Miro mal al trajeado que rompió el momento especial que desde hace dos años no tenemos, mamá y yo. Niego a su pregunta y nos dirigimos hacia donde se encontraba mi padre esperándonos.

Quería recibir algunas palabras bonitas de papá, pero conociéndolo y lo orgulloso que es, nunca las recibiré. Tampoco sabré si tuvo miedo o algo parecido. Papá es chapado a la antigua...

-¿Fue cómodo el viaje en primera clase? -pregunto, tratando que el momento no fuera tan tenso.

-Debido al trabajo duro que sueles hacer, supongo que bien -dice, con sarcasmo-. Nunca te enseñé de esa manera, pero el dinero es así y nos vendemos rápidamente cuando lo vemos frente a nosotros.

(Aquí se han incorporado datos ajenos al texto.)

(** What the driver did on the pins, in order: the level it gave to the
    chip-select pin ([csEnable(true)] calls [cs(false)], low selects the
    card), a [Tx] with the bytes written and the length of the read slice
    ([None] for [nil]), a [Transfer] with the byte written. *)
Inductive event : Type :=
| EvCS (level : bool)
| EvTx (w : list Z) (r : option nat)
| EvTransfer (b : Z).

Record SPICard : Type := mkSPICard {
  bufcmd : list Z;
  buf : list Z;
  bufTok : Z;
  kind : CardKind;
  cid : CID;
  csd : CSD;
  lastCRC : Z;
  timers : Z * Z;
  numblocks : Z
}.

(** [NewSPICard]: every field at its zero value. *)
Definition NewSPICard : SPICard :=
  mkSPICard (repeat 0 6) (repeat 0 512) 0 0 CID_zero CSD_zero 0 (0, 0) 0.

Definition Second : Z := 1000000000.
Definition Millisecond : Z := 1000000.

(** What the transport left in a read slice: as many bytes as the slice
    holds, the rest of the slice as it was. *)
Definition received (old rx : list Z) : list Z :=
  firstn (length old) (map u8 rx ++ skipn (length rx) old).

Section Driver.

Context {E : Type} (io : Collab E).

Record World : Type := mkWorld {
  card : SPICard;
  env : E;
  trace : list event
}.

(** A run of driver code ends with a value and a world, panics, or is
    still inside a deadline loop when the fuel is spent. *)
Inductive outcome (A : Type) : Type :=
| Ret (a : A) (w : World)
| Panic
| Spent.

Arguments Ret {A} _ _.
Arguments Panic {A}.
Arguments Spent {A}.

Definition M (A : Type) : Type := World -> outcome A.

Definition ret {A} (a : A) : M A := fun w => Ret a w.

Definition bind {A B} (m : M A) (k : A -> M B) : M B :=
  fun w => match m w with
           | Ret a w' => k a w'
           | Panic => Panic
           | Spent => Spent
           end.

Notation "x <- m ;; k" := (bind m (fun x => k))
  (at level 61, m at next level, right associativity).
Notation "' p <- m ;; k" := (bind m (fun x => let p := x in k))
  (at level 61, p pattern, m at next level, right associativity).
Notation "m ;;; k" := (bind m (fun _ => k))
  (at level 61, right associativity).

Definition get_card : M SPICard := fun w => Ret (card w) w.

Definition set_card (f : SPICard -> SPICard) : M unit :=
  fun w => Ret tt (mkWorld (f (card w)) (env w) (trace w)).

Definition or_panic {A} (o : option A) : M A :=
  fun w => match o with Some a => Ret a w | None => Panic end.

(** *** Field updates *)

Definition with_bufcmd (v : list Z) (d : SPICard) : SPICard :=
  mkSPICard v (buf d) (bufTok d) (kind d) (cid d) (csd d) (lastCRC d)
            (timers d) (numblocks d).
Definition with_buf (v : list Z) (d : SPICard) : SPICard :=
  mkSPICard (bufcmd d) v (bufTok d) (kind d) (cid d) (csd d) (lastCRC d)
            (timers d) (numblocks d).
Definition with_bufTok (v : Z) (d : SPICard) : SPICard :=
  mkSPICard (bufcmd d) (buf d) v (kind d) (cid d) (csd d) (lastCRC d)
            (timers d) (numblocks d).
Definition with_kind (v : CardKind) (d : SPICard) : SPICard :=
  mkSPICard (bufcmd d) (buf d) (bufTok d) v (cid d) (csd d) (lastCRC d)
            (timers d) (numblocks d).
Definition with_cid (v : CID) (d : SPICard) : SPICard :=
  mkSPICard (bufcmd d) (buf d) (bufTok d) (kind d) v (csd d) (lastCRC d)
            (timers d) (numblocks d).
Definition with_csd (v : CSD) (d : SPICard) : SPICard :=
  mkSPICard (bufcmd d) (buf d) (bufTok d) (kind d) (cid d) v (lastCRC d)
            (timers d) (numblocks d).
Definition with_lastCRC (v : Z) (d : SPICard) : SPICard :=
  mkSPICard (bufcmd d) (buf d) (bufTok d) (kind d) (cid d) (csd d) v
            (timers d) (numblocks d).
Definition with_timers (v : Z * Z) (d : SPICard) : SPICard :=
  mkSPICard (bufcmd d) (buf d) (bufTok d) (kind d) (cid d) (csd d) (lastCRC d)
            v (numblocks d).
Definition with_numblocks (v : Z) (d : SPICard) : SPICard :=
  mkSPICard (bufcmd d) (buf d) (bufTok d) (kind d) (cid d) (csd d) (lastCRC d)
            (timers d) v.

(** *** Calls to the collaborators *)

(** [c.cs(!b)] *)
Definition csEnable (b : bool) : M unit :=
  fun w => Ret tt (mkWorld (card w) (cs_pin io (negb b) (env w))
                           (trace w ++ [EvCS (negb b)])).

(** [d.bus.Tx(w, r)]: the new content of [r] and the error. *)
Definition Tx (wr : list Z) (r : option (list Z)) : M (list Z * option error) :=
  fun w =>
    let '((rx, err), e') := bus_Tx io wr r (env w) in
    let r' := match r with Some old => received old rx | None => [] end in
    Ret (r', err)
        (mkWorld (card w) e' (trace w ++ [EvTx wr (option_map (@length Z) r)])).

(** [d.bus.Transfer(b)] *)
Definition Transfer (b : Z) : M (Z * option error) :=
  fun w =>
    let '((rx, err), e') := bus_Transfer io b (env w) in
    Ret (u8 rx, err) (mkWorld (card w) e' (trace w ++ [EvTransfer b])).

-Cariño, ella nos ha ayudado mucho desde que recibió el dinero -interrumpe mi madre.

-Nunca tendremos un yerno de verdad y no puedo estar orgulloso de lo que hizo -responde con decepción.

Nos subimos al taxi que esperaba por nosotros y al ir en camino a la autopista, aparecen unos autos que empiezan a rodearnos. Golpeando por ambos lados con fuerza, volteo a ver quién está intentando hacer que tengamos un accidente, y unos autos de color negro, con unos hombres de aspecto temible, empiezan a gritar cosas extrañas.

-¿Qué está pasando? -pregunta mamá, abrazándome-. ¿Qué demonios está sucediendo aquí?

-Vienen por mí. ¡Van a matarnos por mi culpa! -grita el señor del taxi, con lágrimas en los ojos.

-¿Por qué no alquilaron un auto de una compañía? -pregunto nerviosa, empiezo a llorar y a abrazarme más hacia mi madre.

-Linda, todo va a estar bien. Te lo prometo, así que deja de llorar y fruncir el ceño -con su enorme sonrisa me pide y me abraza más fuerte.

En ese momento un golpe en el auto muy fuerte nos hace dar miles de vueltas hacia algún lugar. Los brazos de mamá jamás me dejaron y unos gritos de desespero se escuchaban al fondo.

De repente, los gritos de unas personas se escuchaban a lo lejos, pero ya no sentía el abrazo de la persona que lo hacía antes.

De la nada, todo quedo en negro ante mí y solo pude recordar lo felices que habíamos estado en Rusia, disfrutando unas vacaciones en familia y, aunque papá no se sentía bien con mi decisión y tomar el dinero que se me ofreció, estuvo agradecido porque nos ayudó demasiado cuando lo necesitamos.